■ **Records shown**
(* ===== verification/PgSessionTables.v ===== *)
(** * Statements, texts and parameters of a pooled session

    What a session may hold and send, however its messages come; and the
    parameters and quoted values the broker sends for it. *)

From S2P Require Import Prelude GoString GoStrconv SqlClassify PgWire PgSession PgSessionFacts.

(** ** Quoted values *)

Fixpoint leading_digits (s : bytes) : bytes :=
  match s with b :: s' => if digit_byte b then b :: leading_digits s' else [] | [] => [] end.

Definition tag_digits (i : option nat) : bytes := match i with Some n => Itoa (Z.of_nat n) | None => [] end.

Lemma leading_digits_app d t : Forall (λ b, digit_byte b = true) d → leading_digits (d ++ x24 :: t) = d ∧ leading_digits d = d.
Proof. induction 1 as [|b d Hb _ [IH1 IH2]]; [done|]. cbn [app leading_digits]. by rewrite Hb, IH1, IH2. Qed.

Lemma tag_digits_digits i : Forall (λ b, digit_byte b = true) (tag_digits i).
Proof. destruct i as [n|]; [|constructor]. unfold tag_digits, Itoa, FormatInt. rewrite (proj2 (Z.ltb_ge _ _)) by lia. apply FormatUint_digits. Qed.

(** The only dollars of a tag are its ends. *)
Lemma tag_dollar d k : Forall (λ b, digit_byte b = true) d → (#"$gh" ++ d ++ #"$") !! S k = Some x24 → S k = (3 + length d)%nat.
Proof.
  intros Hd Hk. destruct k as [|[|k]]; [done|done|]. change (#"$gh" ++ d ++ #"$") with ([x24; x67; x68] ++ d ++ [x24]) in Hk.
  rewrite lookup_app_r in Hk by (cbn; lia). cbn [length] in Hk. destruct (decide (k < length d)%nat) as [Hlt|Hge].
  - rewrite lookup_app_l in Hk by lia. replace (S (S (S k)) - 3)%nat with k in Hk by lia. rewrite Forall_lookup in Hd. by specialize (Hd _ _ Hk).
  - rewrite lookup_app_r in Hk by lia. apply lookup_lt_Some in Hk. cbn [length] in Hk. lia.
Qed.

(** Where a tag occurs in a value too early, its number stands in the value. *)
Lemma early_tag value i : tag_free value (quote_tag i) = false → ∃ p, Index (value ++ quote_tag i) (quote_tag i) = Some p ∧ (p < length value)%nat ∧
  leading_digits (drop 3 (drop p value)) = tag_digits i.
Proof.
  unfold tag_free. intros Hf%bool_decide_eq_false. set (tag := quote_tag i) in *.
  destruct (Index_le value tag []) as (p & Hp & Hle). rewrite app_nil_r in Hp. exists p. split; [done|]. assert (Hlt : (p < length value)%nat).
  { destruct (decide (p = length value)); [congruence|lia]. }
  split; [done|]. apply Index_Some in Hp as (a & rest & E & Hl).
  assert (Ev : drop p value ++ tag = tag ++ rest).
  { apply (f_equal (drop p)) in E. rewrite drop_app_le in E by lia. rewrite E. by rewrite <- Hl, drop_app_length. }
  set (v := drop p value) in *. assert (Hv : v ≠ []) by (intros En; apply (f_equal length) in En; unfold v in En; rewrite length_drop in En; cbn in En; lia).
  clearbody v. assert (Hd := tag_digits_digits i). assert (Et : tag = #"$gh" ++ tag_digits i ++ #"$") by done.
  destruct (decide (length tag <= length v)%nat) as [Hlen|Hlen].
  - assert (v = tag ++ drop (length tag) v) as ->.
    { rewrite <- (take_drop (length tag) v) at 1. f_equal. apply (f_equal (take (length tag))) in Ev. by rewrite take_app_le, take_app_length in Ev by lia. }
    rewrite Et. change (#"$gh" ++ tag_digits i ++ #"$") with (x24 :: x67 :: x68 :: (tag_digits i ++ [x24])). cbn [app drop]. rewrite <- app_assoc. by apply leading_digits_app.
  - assert (Eu : tag = v ++ drop (length v) tag).
    { rewrite <- (take_drop (length v) tag) at 1. f_equal. apply (f_equal (take (length v))) in Ev. rewrite take_app_length, take_app_le in Ev by lia. done. }
    set (u := drop (length v) tag) in *. assert (Hu : tag = u ++ rest). { rewrite Eu in Ev at 2. rewrite <- app_assoc in Ev. by apply app_inv_head in Ev. }
    destruct v as [|b w]; [done|]. assert (Hat : tag !! S (length w) = Some x24).
    { rewrite Eu. rewrite lookup_app_r by (cbn; lia). cbn [length]. rewrite Nat.sub_diag. destruct u as [|c u].
      - apply (f_equal length) in Eu. rewrite app_nil_r in Eu. lia.
      - rewrite Et in Hu. change (#"$gh" ++ tag_digits i ++ #"$") with (x24 :: [x67; x68] ++ tag_digits i ++ #"$") in Hu. by injection Hu as <- _. }
    rewrite Et in Hat. apply tag_dollar in Hat; [|done]. assert (Hvv : b :: w = #"$gh" ++ tag_digits i).
    { rewrite Et, app_assoc in Eu. apply (f_equal (take (S (length w)))) in Eu. rewrite (take_app_length' (b :: w)) in Eu by done. rewrite <- Eu. apply take_app_length'. rewrite length_app, Hat. done. }
    rewrite Hvv. change (#"$gh" ++ tag_digits i) with (x24 :: x67 :: x68 :: tag_digits i). cbn [drop]. by apply (leading_digits_app _ []).
Qed.

Lemma find_tag_None fuel value : ∀ i, find_tag fuel value i = None → ∀ k, (k < fuel)%nat → tag_free value (quote_tag (Some (i + k)%nat)) = false.
Proof.
  induction fuel as [|fuel IH]; intros i Hn k Hk; [lia|]. cbn [find_tag] in Hn. destruct (tag_free value (quote_tag (Some i))) eqn:E; [done|].
  destruct k as [|k]; [by rewrite Nat.add_0_r|]. rewrite Nat.add_succ_r. apply (IH (S i) Hn k). lia.
Qed.

Lemma find_tag_Some fuel value : ∀ i tag, find_tag fuel value i = Some tag → tag_free value tag = true ∧ ∃ k, tag = quote_tag (Some k).
Proof. induction fuel as [|fuel IH]; intros i tag Hf; [done|]. cbn [find_tag] in Hf. destruct (tag_free value (quote_tag (Some i))) eqn:E; [|by eapply IH]. injection Hf as <-. eauto. Qed.

(** Too many numbered tags would need too many places in the value. *)
Lemma some_tag_free value : is_Some (find_tag (S (length value)) value 0).
Proof.
  destruct (find_tag (S (length value)) value 0) as [t|] eqn:E; [done|exfalso]. set (n := S (length value)) in *.
  assert (Hbad : ∀ k, (k < n)%nat → tag_free value (quote_tag (Some k)) = false) by (intros k Hk; exact (find_tag_None _ _ _ E k Hk)).
  set (place := λ k, default 0%nat (Index (value ++ quote_tag (Some k)) (quote_tag (Some k)))).
  assert (Hplace : ∀ k, (k < n)%nat → (place k < length value)%nat ∧ leading_digits (drop 3 (drop (place k) value)) = Itoa (Z.of_nat k)).
  { intros k Hk. destruct (early_tag value (Some k) (Hbad k Hk)) as (p & Hp & Hlt & Hd). unfold place. by rewrite Hp. }
  assert (Hnd : NoDup (map place (seq 0 n))).
  { apply NoDup_alt. intros i j x Hi Hj. rewrite list_lookup_fmap_Some in Hi, Hj. destruct Hi as (a & -> & Ha). destruct Hj as (b & Hab & Hb).
    apply lookup_seq in Ha as [-> Ha], Hb as [-> Hb]. cbn in *. destruct (Hplace i Ha) as [_ E1], (Hplace j Hb) as [_ E2]. rewrite <- Hab, E1 in E2. apply FormatInt_inj in E2. lia. }
  assert (Hsub : map place (seq 0 n) ⊆+ seq 0 (length value)).
  { apply NoDup_submseteq; [done|]. intros x (k & -> & Hk)%list_elem_of_fmap. apply elem_of_seq in Hk. apply elem_of_seq. split; [lia|]. apply Hplace. lia. }
  apply submseteq_length in Hsub. rewrite length_fmap, !length_seq in Hsub. unfold n in Hsub. lia.
Qed.

(** A quoted value reads back. [dollarQuote] ends for every value, however
    it is built, and its literal is the value between two copies of a dollar tag
    that the value does not close early: read from the opening tag, the first
    closing one is right behind the value. *)
Theorem dollarQuote_reads_back value : ∃ i, dollarQuote value = Some (quote_tag i ++ value ++ quote_tag i) ∧
  Index (value ++ quote_tag i) (quote_tag i) = Some (length value).
Proof.
  unfold dollarQuote. destruct (tag_free value (quote_tag None)) eqn:E; [exists None; split; [done|by apply bool_decide_eq_true in E]|].
  destruct (some_tag_free value) as [t Ht]. rewrite Ht. apply find_tag_Some in Ht as [Hf [k ->]]. exists (Some k). split; [done|by apply bool_decide_eq_true in Hf].
Qed.

(** ** Parameters *)

Lemma foldr_delete (l : list bytes) (m : gmap bytes bytes) n : foldr (λ n m, delete n m) m l !! n = if bool_decide (n ∈ l) then None else m !! n.
Proof.
  induction l as [|x l IH]; [by rewrite bool_decide_false by apply not_elem_of_nil|]. cbn [foldr]. destruct (decide (x = n)) as [->|Hne].
  - rewrite lookup_delete_eq. by rewrite bool_decide_true by (apply elem_of_cons; by left).
  - rewrite lookup_delete_ne, IH by done. apply if_ext_bool_decide || (destruct (decide (n ∈ l)); [rewrite !bool_decide_true|rewrite !bool_decide_false]; rewrite ?elem_of_cons; naive_solver).
Qed.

■ **Instructions for the task**
Working from the material above, restate word for word the lines between the line with "apply submseteq_length in" and the line with "closing one is right behind the value. *)", both included, and only those.

■ **Your solution**
  apply submseteq_length in Hsub. rewrite length_fmap, !length_seq in Hsub. unfold n in Hsub. lia.
Qed.

(** A quoted value reads back. [dollarQuote] ends for every value, however
    it is built, and its literal is the value between two copies of a dollar tag
    that the value does not close early: read from the opening tag, the first
    closing one is right behind the value. *)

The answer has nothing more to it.